Der Wassertropfen
Du
kennst ja wohl ein Vergrößerungsglas, so ein
rundes Brillenglas, welches alles hundertmal größer macht, als es ist?
Wenn man
es nimmt und vor das Auge hält und dadurch den Wassertropfen draußen
vom Teiche
betrachtet, so erblickt man über tausend wunderbare Tiere, die man
sonst nie im
Wasser sieht, aber sie sind da, es ist wirklich so. Es sieht fast aus,
wie ein
ganzer Teller voll Krabben, die untereinander herumspringen, sie sind
sehr
raubgierig, sie reißen einander Arme und Beine, Enden und Stücke ab,
und doch
sind sie auf ihre Weise froh und vergnügt.
Nun
war einmal ein alter Mann, den alle Leute Kribbel-Krabbel
nannten, denn so hieß er. Er wollte immer das Beste von jeder Sache
haben, und
wenn das durchaus nicht gehen wollte, dann nahm er es durch Zauberei.
Dieser
Mann sitzt eines Tages und hält sein Vergrößerungsglas vor das Auge und
betrachtete einen Wassertropfen, welcher von draußen aus einer Pfütze
im Graben
genommen war.
Wie
es da kribbelte und krabbelte! Alle die tausend Tierchen hüpften und
sprangen, zerrten an einander und fraßen von einander.
»Aber
das ist ja abscheulich!« sagte der alte Kribbel-Krabbel,
»kann man sie nicht dahin bringen, in Ruhe und Frieden zu leben, und
dass sich
jedes nur um sich bekümmert?« Er dachte und dachte, aber es wollte
nicht recht
gehen, und deshalb musste er zaubern. »Ich muss ihnen Farbe geben,
damit sie
deutlicher gesehen werden können!« sagte er, und dann tröpfelte er
etwas, einem
kleinen Tropfen Rotwein ähnlich, in den Wassertropfen, aber das war
Hexenblut,
von der feinsten Gattung zu sechs Pfennigen; nun wurden aber die
wunderbaren
Tierchen über den ganzen Körper rosenrot, es sah aus wie eine ganze
Stadt
voller nackter, wilder Männer.
»Was
hast Du da?« fragte ein anderer alter
Zauberer, der keinen Namen hatte, und das war gerade das Feine an ihm.
»Ja,
kannst Du raten, was es ist,« sagte Kribbel-Krabbel, »so will ich es
Dir
schenken, aber es ist nicht leicht herauszufinden, wenn man es nicht
weiß!«
Der
Zauberer, der keinen Namen hatte, sah durch das Vergrößerungsglas.

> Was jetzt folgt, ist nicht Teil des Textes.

(** * opencode-orca: autonomy gating, validation and retry pipeline

    A shallow embedding of the plugin's dispatch pipeline
    (src/plugin/autonomy.ts, gates.ts, retry.ts, dispatch.ts and the
    envelope schemas) together with the properties stated about it, and of
    the merging of agent configurations (src/plugin/agents.ts).

    JavaScript strings are sequences of UTF-16 code units; they are modelled
    as lists of [N].  Values the TypeScript types describe as string unions
    (autonomy level, classification, gate decision, error code) stay strings
    here, because the code itself has [default:] branches for values outside
    the union. *)

From Stdlib Require Import List String Ascii Bool NArith ZArith Lia.
From Stdlib Require Import DecimalString.
Import ListNotations.
(** ** Usage records, continued *)

(** A chat completion whose reasoning tokens read as [reasoning]: the
    usage record is built, and, when the cost is calculated and there is
    a first choice, it is the usage of the one record handed to the
    tracker. *)
Lemma query_llm_tracks_usage (E : Env) (prompt : string)
    (client : option Client) (model : OptStr) (provider : string)
    (image_path : OptStr) (w w0 w1 : World) (c : Client) (kwargs : Dict)
    (response : ChatCompletion) (m : string) (reasoning : option Z) :
  str_in provider openai_style = true ->
  default_model E provider model = Some m ->
  get_client E client provider w = (Ok c, w0) ->
  openai_kwargs E prompt (Some m) provider image_path w0 = (Ok kwargs, w1) ->
  chat_completions_create E c kwargs = inr response ->
  read_reasoning m (usage response) = inr reasoning ->
  openai_token_usage (Some m) response (EvChatCreate c kwargs :: w1) =
  (Ok (usage_of response reasoning), EvChatCreate c kwargs :: w1) /\
  (forall cost text rest,
      calculate_openai_cost E (prompt_tokens (usage response))
        (completion_tokens (usage response)) (Some m) = inr cost ->
      choices response = text :: rest ->
      map ar_token_usage
        (tracked (snd (query_llm E prompt client model provider image_path
                         w))) =
      usage_of response reasoning :: map ar_token_usage (tracked w)).
Proof.
  intros Hs Hm Hg Hk Hresp Hrr. split.
  - unfold openai_token_usage. run. now rewrite Hrr.
  - intros cost text rest Hcost Hch.
    assert (Hcall : api_call E c prompt (default_model E provider model)
                      provider image_path w0 (EvChatCreate c kwargs :: w1)
                      (inr (ChatAnswer response))).
    { rewrite Hm.
      pose proof (CallChat E c prompt (Some m) provider image_path w0
                    kwargs w1 Hs Hk) as H.
      now rewrite Hresp in H. }
    destruct (api_call_quiet _ _ _ _ _ _ _ _ _ Hcall) as [Htc _].
    destruct (quiet_get_client E client provider w) as (Ht & _).
    rewrite Hg in Ht. simpl in Ht, Htc.
    rewrite (query_llm_from_call _ _ _ _ _ _ _ _ _ _ _ Hg Hcall).
    destruct (handled_views
                (after_call E provider (default_model E provider model)
                   (inr (ChatAnswer response)) (EvChatCreate c kwargs :: w1)))
      as (Hht & _).
    rewrite Hht, Hm. unfold after_call, openai_record, openai_token_usage.
    run. rewrite Hrr. cbn [tu_prompt_tokens tu_completion_tokens].
    rewrite Hcost, Hch. cbv iota beta.
    destruct (track_request E _); simpl; rewrite Htc, Ht; reflexivity.
Qed.

(** With a usage object that has no [reasoning_tokens], a model whose
    name starts with [o] gets no usage record at all. *)
Example run_o1_without_attribute :
  query_llm plain_env "hi" None (Some "o1") "openai" None [] =
  (Ok None,
   [EvStderr
      "Error querying LLM: 'CompletionUsage' object has no attribute 'reasoning_tokens'";
    EvChatCreate (OpenAI "sk-test" None)
      [("model", KwModel (Some "o1"));
       ("messages", KwMessages [mkMessage "user" [TextPart "hi"]]);
       ("response_format", KwType "text");
       ("reasoning_effort", KwStr "low")]]) /\
  map ar_token_usage
    (tracked (snd (query_llm plain_env "hi" None (Some "gpt-4o") "openai"
                     None []))) =
  [mkTokenUsage 12 100 112 None].
Proof. split; reflexivity. Qed.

Es
sah
wirklich aus wie eine ganze Stadt, wo alle Menschen ohne Kleider
herumliefen.
Es war schauerlich, aber noch schauerlicher war es, zu sehen, wie der
eine den
andern puffte und stieß, wie sie gezwickt und gezupft, gebissen und
gezaust
wurden! Was unten war, sollte nach oben, und was oben war, sollte
wieder nach
unten! »Sieh! sieh! Sein Bein ist länger als meins! Baff. Weg damit!«
Da ist
einer, der hat eine kleine Beule hinter dem Ohr, ein kleines,
unschuldiges
Beulchen, aber sie quält ihn, und darum soll sie nicht noch mehrere
quälen, sie
hackten in dieselbe und sie zerrten ihn, und sie fraßen ihn der kleinen
Beule
wegen. Da saß einer so still, wie eine kleine Jungfrau und wünschte nur
Ruhe
und Frieden. Aber nun sollte die Jungfrau hervor, und sie zerrten an
ihr und
sie zerrissen und verschlangen sie.
»Das
ist sehr belustigend!« sagte der Zauberer.
»Ja,
aber was glaubst Du wohl, was es ist?« fragte
Kribbel-Krabbel. »Kannst Du es ausfindig machen?«
»Nun,
das ist ja leicht zu sehen!« sagte der andere. »Das ist irgend eine
große
Stadt, sie gleichen einander ja alle. Eine große Stadt ist es!«
»Es
ist Grabenwasser!« sagte Kribbel-Krabbel.